LGBTQ people have become by necessity pretty skilled at this, but if you’re in need of ideas, Washington, D.C.’s Pride celebrations this past weekend offered a few examples of what queer space–making can look like.
At the Booty Rex party on Friday, an annual event centered on queer women and gender-diverse folks, revelers flowed between gyrating LED-lit hula-hoopers on the top floor and screamed Alanis Morissette choruses on the bottom. It was by far the most colorful and unapologetically queer party this white, gay cisgender man has ever attended; as such, it felt like an essential island of inclusion during a Pride weekend packed with events usually designed by and/or for people like me. Then there was the TNX dance party, in which the queer art of annexing unlikely spaces as our own was carried out in a stiflingly hot warehouse in the Ivy City neighborhood. As stomping feet raised dust from the floor and kaleidoscopic lights ricocheted from concrete to steel, shirts came off—and a short woman wearing a backpack and declaring herself a dominatrix offered spankings to men who were very clearly the “sinners” she accused them of being.
Also prowling the room that night was a person dressed as the Babadook, which was not only an amazing club look but also a helpful reminder that queer space doesn’t always need to be physical. We can just as well carve out space in the culture, transforming innocent bystanders into icons and works of art into sites of communal celebration with no cover charge.
If the party scene isn’t your thing, perhaps you’ll find inspiration in the pop-up exhibition of LGBTQ “treasures” at the Library of Congress, which one attendee described as being the obvious work of a bunch of “queer nerds” happily showing off at an institution that “Trump probably doesn’t even know exists.” Also worth considering is the way participants in the National Equality March for Unity and Pride on Sunday, needing a break from the punishing summer sun, turned all manner of “straight” D.C. cafes and restaurants into temporary gay bars and community centers just through the force of their combined presence and visibility.
Parades and demonstrations are, of course, a classic way of claiming space, as bodies, slogans, and symbols inflate to fill the corridors of towns and cities. The official Capital Pride parade did this on Saturday—as did the “No Justice No Pride” protest that forced it to reroute.

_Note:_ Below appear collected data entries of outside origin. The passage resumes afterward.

Lemma absorb_all items st :
  foldl absorb st items
  = {| os_options := foldl (fun m o => match o with Some (c, d) => <[c := d]> m | None => m end)
                       (os_options st) items;
       os_arch := foldl (fun a o => default a (arch_said o)) (os_arch st) items;
       os_ipxe := os_ipxe st || existsb says_ipxe items |}.
Proof.
  revert st. induction items as [|o items IH]; intros st; cbn.
  - rewrite orb_false_r. by destruct st.
  - rewrite IH. cbn. by rewrite orb_assoc.
Qed.

Lemma parse_options_encode items l st :
  Forall item_ok items -> Forall is_byte (encode_options items) ->
  (l = [] \/ exists l', l = 255%Z :: l') ->
  parse_options (encode_options items ++ l) 0 st = Ok (foldl absorb st items).
Proof.
  intros Hok Hb Hl. revert st. induction Hok as [|o items Ho Hok IH]; intros st.
  - by destruct Hl as [->|[l' ->]].
  - unfold encode_options in *. cbn [map concat] in *. apply Forall_app in Hb as [Hb1 Hb2].
    rewrite <- app_assoc, parse_options_item by done. cbn [foldl]. by apply IH.
Qed.

(** ** A packet made of a header and options *)

Lemma nth_take_app (n : nat) (l1 l2 : list Z) :
  (n < length l1)%nat -> nth n (l1 ++ l2) 0%Z = nth n l1 0%Z.
Proof. intros H. by apply app_nth1. Qed.

Lemma parse_header header rest :
  length header = 240%nat -> slice 236 240 header = MAGIC -> (nth 2 header 0 <= 16)%Z ->
  parse (header ++ rest)
  = (st ← parse_options rest 0 no_options;
     Ok {| op := nth 0 header 0%Z; htype := nth 1 header 0%Z; hlen := nth 2 header 0%Z;
           xid := slice 4 8 header;
           client_mac := slice 28 (28 + Z.to_nat (nth 2 header 0%Z)) header;
           client_arch := os_arch st; is_ipxe := os_ipxe st; options := os_options st |}).
Proof.
  intros Hl Hm Hh. unfold parse.
  rewrite (proj2 (Nat.ltb_ge _ _)) by (rewrite length_app; lia).
  rewrite !nth_take_app by lia. rewrite !slice_app_l by lia.
  by rewrite Hm, bool_decide_true, drop_app_length' by done.
Qed.

(** The parser reads every well-formed request exactly: on a 240-byte header with the magic cookie
    and any sequence of options and padding, up to the end option or the end of the datagram, it
    returns the header's fields, the last data of each option code, the architecture of the last
    architecture option, and the iPXE mark exactly when some option 175 is there or a user class holds
    "iPXE". A datagram that ends right after an option's code makes it raise [IndexError], and is not answered. *)
Theorem parse_reads_options (header : list Z) (items : list option_item) (rest : list Z)
    (Hlen : length header = 240%nat) (Hmagic : slice 236 240 header = MAGIC)
    (Hhlen : (0 <= nth 2 header 0 <= 16)%Z)
    (Hitems : Forall item_ok items) (Hbytes : Forall is_byte (encode_options items)) :
  (rest = [] \/ (exists junk, rest = 255%Z :: junk) ->
   parse (header ++ encode_options items ++ rest)
   = Ok {| op := nth 0 header 0%Z; htype := nth 1 header 0%Z; hlen := nth 2 header 0%Z;
           xid := slice 4 8 header;
           client_mac := slice 28 (28 + Z.to_nat (nth 2 header 0%Z)) header;
           client_arch := arch_of items; is_ipxe := existsb says_ipxe items;
           options := collected items |})
  /\ (forall code p, rest = [code] -> (0 < code < 255)%Z ->
      parse (header ++ encode_options items ++ rest) = Err IndexError
      /\ datagram_received p (header ++ encode_options items ++ rest) = None).
Proof.
  split.
  - intros Hrest. rewrite parse_header by (done || lia).
    rewrite parse_options_encode by done. by rewrite absorb_all.
  - intros code p -> Hc.
    assert (He : parse (header ++ encode_options items ++ [code]) = Err IndexError).
    { rewrite parse_header by (done || lia).
      assert (Hpo : forall st, parse_options (encode_options items ++ [code]) 0 st = Err IndexError).
      { clear -Hitems Hbytes Hc. induction Hitems as [|o items Ho Hok IH]; intros st.
        - cbn. by rewrite (proj2 (Z.eqb_neq code 255)), (proj2 (Z.eqb_neq code 0)) by lia.
        - unfold encode_options in *. cbn [map concat] in *. apply Forall_app in Hbytes as [Hb1 Hb2].
          rewrite <- app_assoc, parse_options_item by done. by apply IH. }
      by rewrite Hpo. }
    split; [done|]. unfold datagram_received. by rewrite He.
Qed.

(** A request of an Ethernet client. *)
Definition request_header : list Z :=
  [1; 1; 6; 0; 9; 8; 7; 6]%Z ++ repeat 0%Z 20 ++ [170; 187; 204; 1; 2; 3]%Z ++ repeat 0%Z 202 ++ MAGIC.

Definition firmware_options : list option_item :=
  [Some (53, [1]); None; Some (93, [0; 7])]%Z.

(** User class "iPXE". *)
Definition ipxe_options : list option_item := [Some (77, [105; 80; 88; 69])]%Z.

Lemma parse_reads_options_witness :
  parse (request_header ++ encode_options firmware_options ++ [255]%Z)
  = Ok {| op := 1; htype := 1; hlen := 6; xid := [9; 8; 7; 6]; client_mac := [170; 187; 204; 1; 2; 3];
          client_arch := Some UEFI_X64; is_ipxe := false;
          options := collected firmware_options |}%Z.
Proof.
  apply (parse_reads_options request_header firmware_options [255]%Z).
  - reflexivity.
  - reflexivity.
  - split; discriminate.
  - repeat constructor; cbn; lia.
  - unfold is_byte. cbn. repeat constructor; lia.
  - right. exists []. reflexivity.
Defined.

(** ** The offer *)

Definition request_ok (r : DHCPPacket) : Prop :=
  (0 <= hlen r <= 16)%Z /\ length (xid r) = 4%nat /\ length (client_mac r) = Z.to_nat (hlen r).

Lemma parse_request_ok data r :
  parse data = Ok r -> (0 <= hlen r <= 16)%Z -> request_ok r.
Proof.
  unfold parse. destruct (Nat.ltb_spec (length data) 240) as [|Hl]; [done|].
  unfold mbind, result_bind. intros Hp Hh.
  destruct (if bool_decide _ then _ else _) as [st|]; [|done]. injection Hp as <-.
  unfold request_ok. cbn [hlen xid client_mac] in *. rewrite !length_slice by lia. lia.
Qed.

(** The offer's header, as the parser will read it. *)
Lemma offer_header_spec r b :
  request_ok r -> (length b <= 63)%nat \/ is_ipxe r = true ->
  let h := offer_header r b in
  length h = 512%nat /\ nth 0 h 0%Z = 2%Z /\ nth 1 h 0%Z = htype r /\ nth 2 h 0%Z = hlen r
  /\ slice 4 8 h = xid r /\ slice 28 (28 + Z.to_nat (hlen r)) h = client_mac r
  /\ slice 236 240 h = MAGIC.
Proof.
  intros (Hh & Hx & Hm) Hb h.
  set (h0 := <[2%nat := hlen r]> (<[1%nat := htype r]> (<[0%nat := 2%Z]> (repeat 0%Z 512)))).
  set (h1 := set_slice 4 8 (xid r) h0).
  set (h2 := set_slice 28 (28 + Z.to_nat (hlen r)) (client_mac r) h1).
  set (h3 := if is_ipxe r then h2 else set_slice 108 (108 + length (take 63 b)) (take 63 b) h2).
  assert (L0 : length h0 = 512%nat) by (unfold h0; by rewrite !length_insert).
  assert (L1 : length h1 = 512%nat) by (unfold h1; rewrite length_set_slice; lia).
  assert (L2 : length h2 = 512%nat) by (unfold h2; rewrite length_set_slice; lia).
  assert (Ls : (length (take 63 b) <= 63)%nat) by (rewrite length_take; lia).
  assert (L3 : length h3 = 512%nat).
  { unfold h3. destruct (is_ipxe r); [done|]. rewrite length_set_slice; lia. }
  assert (L4 : length h = 512%nat).
  { change h with (set_slice 236 240 MAGIC h3). rewrite length_set_slice; done || lia. }
  assert (S3 : forall c d, (d <= 108)%nat -> slice c d h3 = slice c d h2).
  { intros c d Hd. unfold h3. destruct (is_ipxe r); [done|]. apply slice_set_slice_before; lia. }
  assert (Hs : forall c d, (d <= 108)%nat -> slice c d h = slice c d h2).
  { intros c d Hd. change h with (set_slice 236 240 MAGIC h3). rewrite slice_set_slice_before by lia. auto. }
  assert (Hn : forall n, (n < 3)%nat -> nth n h 0%Z = nth n h0 0%Z).
  { assert (E : slice 0 3 h = slice 0 3 h0).
    { rewrite Hs by lia. unfold h2. rewrite slice_set_slice_before by lia.
      unfold h1. by rewrite slice_set_slice_before by lia. }
    unfold slice in E. rewrite !drop_0 in E. change (3 - 0)%nat with 3%nat in E. intros n Hn.
    rewrite <- (take_drop 3 h), <- (take_drop 3 h0), !app_nth1 by (rewrite length_take; lia).
    by rewrite E. }
  split_and!.
  - done.
  - by rewrite Hn by lia.
  - by rewrite Hn by lia.
  - by rewrite Hn by lia.
  - rewrite Hs by lia. unfold h2. rewrite slice_set_slice_before by lia. apply slice_set_slice_eq; lia.
  - rewrite Hs by lia. apply slice_set_slice_eq; lia.
  - change h with (set_slice 236 240 MAGIC h3). apply slice_set_slice_eq; done || lia.
Qed.

(** The configuration the offers need: an address, and strings that fit. *)
Record proxy_config (p : DHCPProxy) (ip tftp url : list Z) : Prop := {
  pc_ip : _parse_ip (tftp_server p) = Ok ip;
  pc_ip_len : length ip = 4%nat;
  pc_tftp : encode_ascii (tftp_server p) = Some tftp;
  pc_tftp_len : (length tftp <= 236)%nat;
  pc_url : encode_ascii (get_ipxe_script_url p) = Some url;
  pc_url_len : (length url <= 254)%nat
}.

(** The options of an offer. *)
Definition offer_items (ip tftp url : list Z) (r : DHCPPacket) (boot : list Z) : list option_item :=
  ([Some (53%Z, [2%Z]); Some (54%Z, ip)]
   ++ if is_ipxe r then [Some (67%Z, url ++ [0%Z])]
      else [Some (66%Z, tftp ++ [0%Z]); Some (67%Z, boot ++ [0%Z])])%list.

Lemma to_bytes_ok l : Forall is_byte l -> to_bytes l = Ok l.
Proof.
  intros H. unfold to_bytes. replace (forallb _ l) with true; [done|]. symmetry.
  apply forallb_forall. intros b Hb%list_elem_of_In. rewrite Forall_forall in H. specialize (H b Hb).
  unfold is_byte in H. by rewrite (proj2 (Z.leb_le _ _)), (proj2 (Z.ltb_lt _ _)) by lia.
Qed.

Lemma string_option_ok code b :
  is_byte code -> (length b <= 254)%nat ->
  string_option code b = Ok (encode_item (Some (code, (b ++ [0%Z])%list)))
  /\ length (encode_item (Some (code, (b ++ [0%Z])%list))) = (2 + length b + 1)%nat.
Proof.
  intros Hc Hb. unfold string_option. unfold mbind, result_bind.
  rewrite to_bytes_ok by (unfold is_byte in *; repeat constructor; lia).
  cbn [encode_item app length]. rewrite length_app. cbn [length]. split; [|lia].
  f_equal. f_equal. f_equal. lia.
Qed.

Lemma set_index_end i v (l : list Z) :
  (i < length l)%nat -> exists l', set_index i v l = Ok l' /\ take (i + 1) l' = (take i l ++ [v])%list.
Proof.
  intros Hi. unfold set_index. rewrite (proj2 (Nat.ltb_lt _ _) Hi). eexists. split; [done|].
  rewrite insert_take_drop by done. rewrite cons_middle, app_assoc, take_app_length'; [done|].
  rewrite length_app, length_take. cbn. lia.
Qed.

Lemma boot_file_encodes arch :
  exists boot, encode_ascii (get_boot_file arch) = Some boot /\ (length boot <= 20)%nat
               /\ Forall is_byte boot.
Proof.
  destruct arch as [[]|]; (eexists; split; [reflexivity|]; split; [cbn; lia|]);
    unfold is_byte; repeat constructor; lia.
Qed.

Lemma build_offer_spec p r ip tftp url :
  proxy_config p ip tftp url -> request_ok r ->
  exists h boot, encode_ascii (get_boot_file (client_arch r)) = Some boot
    /\ build_offer p r = Ok (take 240 h ++ encode_options (offer_items ip tftp url r boot) ++ [255%Z])%list
    /\ (240 <= length h)%nat /\ nth 0 h 0%Z = 2%Z /\ nth 1 h 0%Z = htype r /\ nth 2 h 0%Z = hlen r
    /\ slice 4 8 h = xid r /\ slice 28 (28 + Z.to_nat (hlen r)) h = client_mac r
    /\ slice 236 240 h = MAGIC.
Proof.
  intros [Hip Hipl Htftp Htl Hurl Hul] Hr.
  destruct (boot_file_encodes (client_arch r)) as (boot & Hboot & Hbl & _).
  set (file := if is_ipxe r then url else boot). set (h := offer_header r file).
  destruct (offer_header_spec r file Hr) as (L & Hn & Hspec).
  { unfold file. destruct (is_ipxe r); [by right|left; lia]. }
  fold h in L, Hn, Hspec. exists h, boot. split; [done|]. split; [|split; [lia|by split]].
  assert (Hfile : encode (if is_ipxe r then get_ipxe_script_url p else get_boot_file (client_arch r))
                  = Ok file).
  { unfold encode, file. destruct (is_ipxe r); [by rewrite Hurl|by rewrite Hboot]. }
  assert (Hfl : (length file <= 254)%nat) by (unfold file; destruct (is_ipxe r); lia).
  unfold build_offer. rewrite Hfile. unfold mbind, result_bind. fold h. rewrite Hip.
  change [53; 1; 2]%Z with (encode_item (Some (53, [2])%Z)).
  replace ([54; 4]%Z ++ ip)%list with (encode_item (Some (54%Z, ip))) by (cbn; by rewrite Hipl).
  set (i1 := encode_item (Some (53, [2])%Z)). set (i2 := encode_item (Some (54%Z, ip))).
  assert (Li2 : length i2 = 6%nat) by (cbn; lia).
  set (h1 := set_slice 240 (240 + 3) i1 h). set (h2 := set_slice (240 + 3) (240 + 3 + 6) i2 h1).
  assert (L1 : length h1 = 512%nat) by (unfold h1; rewrite length_set_slice; done || lia).
  assert (L2 : length h2 = 512%nat) by (unfold h2; rewrite length_set_slice; lia).
  assert (T2 : take (240 + 3 + 6) h2 = (take 240 h ++ i1 ++ i2)%list).
  { unfold h2. rewrite take_set_slice by lia. unfold h1. rewrite take_set_slice by (done || lia).
    by rewrite app_assoc. }
  destruct (string_option_ok 67 file) as [H67 L67]; [done|lia|].
  assert (Hend : forall h3 n pre, length h3 = 512%nat -> take n h3 = pre -> (249 <= n)%nat ->
    (n + (2 + length file + 1) < 512)%nat ->
    match set_index (n + (2 + length file + 1)) 255
            (set_slice n (n + (2 + length file + 1)) (encode_item (Some (67%Z, (file ++ [0%Z])%list))) h3) with
    | Ok a => Ok (take (n + (2 + length file + 1) + 1) a)
    | Err e => Err e
    end = (Ok (pre ++ encode_item (Some (67%Z, (file ++ [0%Z])%list)) ++ [255%Z])%list : result dhcp_error _)).
  { intros h3 n pre L3 <- Hnn Hsz.
    destruct (set_index_end (n + (2 + length file + 1)) 255%Z
      (set_slice n (n + (2 + length file + 1)) (encode_item (Some (67%Z, (file ++ [0%Z])%list))) h3))
      as (l' & -> & Ht); [rewrite length_set_slice; lia|].
    rewrite Ht, take_set_slice by lia. by rewrite <- app_assoc. }
  assert (Hfu : is_ipxe r = true -> file = url) by (unfold file; by intros ->).
  assert (Hfs : is_ipxe r = false -> file = boot) by (unfold file; by intros ->).
  clearbody file. unfold offer_items. destruct (is_ipxe r) eqn:Ei.
  - rewrite H67, (Hend h2 (240 + 3 + 6)%nat _ L2 T2) by lia.
    rewrite (Hfu eq_refl). unfold encode_options. cbn [map concat app]. fold i1 i2. by rewrite <- !app_assoc.
  - unfold encode. rewrite Htftp. destruct (string_option_ok 66 tftp) as [H66 L66]; [done|lia|].
    rewrite H66, H67. set (w := (2 + length tftp + 1)%nat).
    set (h3 := set_slice (240 + 3 + 6) (240 + 3 + 6 + w) (encode_item (Some (66%Z, (tftp ++ [0%Z])%list))) h2).
    assert (L3 : length h3 = 512%nat) by (unfold h3; rewrite length_set_slice; lia).
    rewrite (Hend h3 (240 + 3 + 6 + w)%nat
      (take 240 h ++ i1 ++ i2 ++ encode_item (Some (66%Z, (tftp ++ [0%Z])%list)))%list L3);
      [|unfold h3; rewrite take_set_slice by lia; rewrite T2; by rewrite <- !app_assoc|lia|rewrite (Hfs eq_refl); unfold w; lia].
    rewrite (Hfs eq_refl). unfold encode_options. cbn [map concat app]. fold i1 i2. by rewrite <- !app_assoc.
Qed.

Political critique is an essential form of queer space-making, particularly for a movement that can feel increasingly pasted over with corporate branding and disconnected from the riotous, liberational impulses that forged a path for it in the first place. That such critique can be complex and uncomfortable to navigate does not negate the incredible value of its existence.
And anyway, not all queer spaces need to be comfortable. At least not for everyone. As a friend and I walked around D.C. this weekend, he pointed out with a chuckle that there were clearly straight tourists in town who came to visit somber spaces of nationalism and historic importance, only to be greeted by more queers than they probably thought existed taking up space far beyond the confines of “our” blocks and bars. Some of these folks, we sensed, were not pleased by this. Alas. Pride season is about celebrating existence; but after Pulse, it will be tinged by the knowledge that the spaces where, as Darcel put it, we might expect to exist most fully can easily be ripped, along with our sisters and brothers, from our hands. We’ll make new homes—we always do. But that trauma will never dissipate entirely. If we can learn to live with it, the tourists can learn to share.